En sus inicios, en la obra de Roser Bru se daban los hilos, las líneas que unían, las líneas de conjunción o de disyunción que creaban relaciones entre las imágenes, que sugerían lecturas, que conectaban. Bru, amante empedernida de la vida y del arte, ha querido siempre establecer puentes, unir, mezclar por encima de todo. Y beber en sus fuentes: el románico catalán; la frontalidad de las figuras de América; los sumerios y los egipcios, los retratos del Egipto faraónico y de la Roma imperial; de Giotto, Piero della Francesca, Masaccio, Botticelli y Uccello; de Van Gogh, Cézanne, Matisse, Rousseau, Morandi, Picasso, Bacon, Brancusi, Giacometti, Tàpies; de Velázquez y Goya,…Y también su inspiración en relación con escritores a los que ha pintado, dibujado o grabado: Kafka, César Vallejo, García Lorca, Miguel Hernández, Gabriela Mistral, Rimbaud, Virginia Woolf, y siempre, siempre, Pablo Neruda. Y siempre, siempre, como ella misma escribe: “tierras entreveradas. Estar doblemente arcada, hecha de dos culturas, mi figuración es persistente; hay enseñanzas de muchos, expresionismo, materia, abstracción y voces conceptuales que se van filtrando. Diría que mi trabajo, libremente figurativo, pertenece a una obra de autor”. Una obra de autor que puede admirarse en el MoMA y el MET de Nueva York, en el Museo de Brroklyn, en el Museo de Arte Contemporáneo de Santiago, en el Museo Nacional de Bellas Artes de Chile, en el Museo de la Solidaridad Salvador Allende, en el Staatliche Museum de Berlín,…
Y siempre, siempre, su condición de mujer.
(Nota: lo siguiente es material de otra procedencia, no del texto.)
(* ===== verification/WorkerSlot.v ===== *)
(** * The worker slot

    Models [bins/sandboxd/src/worker.rs]: the single slot of a worker, its
    state machine, and the terminal marker on disk that retires the worker.
    Every method holds the slot's lock, so it is one atomic step.  [Instant]s
    are milliseconds of a monotonic clock; the calls of the file system that
    create the marker are modelled by their outcome. *)
From S2P Require Import Prelude Identity WorkOrder.
Import WorkOrder.WorkOrder.

Module WorkerSlot.

Record SlotState : Type := MkState {
  state : WorkerState;
  generation : Z;
  assignment : option SandboxKey;
  recycle_required : bool;
  clean_since : option Z
}.

(** The slot, with whether its marker file exists. *)
Record WorkerSlot : Type := MkSlot {
  marker : bool;
  shape : WorkerResourceShape;
  minimum_clean_age : Z;
  slot : SlotState
}.

Record WorkerStatus : Type := MkStatus {
  status_state : WorkerState;
  status_generation : Z;
  status_ready : bool;
  status_recycle_required : bool;
  resource_shape : WorkerResourceShape
}.

Abbreviation W := (M WorkerSlot SandboxError).

(** [{:?}]. *)
Definition state_debug (s : WorkerState) : string :=
  match s with
  | Starting => "Starting" | Clean => "Clean" | Leased => "Leased" | Running => "Running"
  | Draining => "Draining" | Cleaning => "Cleaning" | Quarantined => "Quarantined"
  end.

Definition invalid_transition (from to : WorkerState) : SandboxError :=
  Runtime ("invalid worker transition from " +:+ state_debug from +:+ " to " +:+ state_debug to).

Definition with_slot (x : SlotState) (s : WorkerSlot) : WorkerSlot :=
  MkSlot (marker s) (shape s) (minimum_clean_age s) x.
Definition with_marker (b : bool) (s : WorkerSlot) : WorkerSlot :=
  MkSlot b (shape s) (minimum_clean_age s) (slot s).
Es ella misma quien escribe, en “El Transcurso del Tiempo” (en “Espejos que dejan ver”. Mujeres en las artes visuales latinoamericanas, editado en 2002 por Isis Internacional): “Desde los años puedo mirar –a veces de reojo- la extensión de mi trabajo. Hay temas que no cesan; uno es el cuerpo de la mujer. La modificación en ella, ‘la mujer que aguanta’, como cariátide, entre el suelo y el límite. Es lo que la ‘mujer-pueblo’ hace en Chile: aguantar la vida, criar hijos, trabajar, y todavía acoge al hombre que transita…Trabajo con la sandía como cuerpo herido, cuerpo femenino de modificaciones: círculo, triángulo calado con un cuchillo. Dolor y vida. Antigua fertilidad del triángulo, siempre señalando a la mujer”.
Gracias Roser Bru por tanto y tan bueno, por tu obra, por tu amor por las tierras entreveradas, por tu trabajo incansable de cada día, por tu condición de ‘mujer-pueblo’, por tu lucha por la vida y la libertad, por hacernos evidente el dolor, por tu dignidad, por tu ejemplo.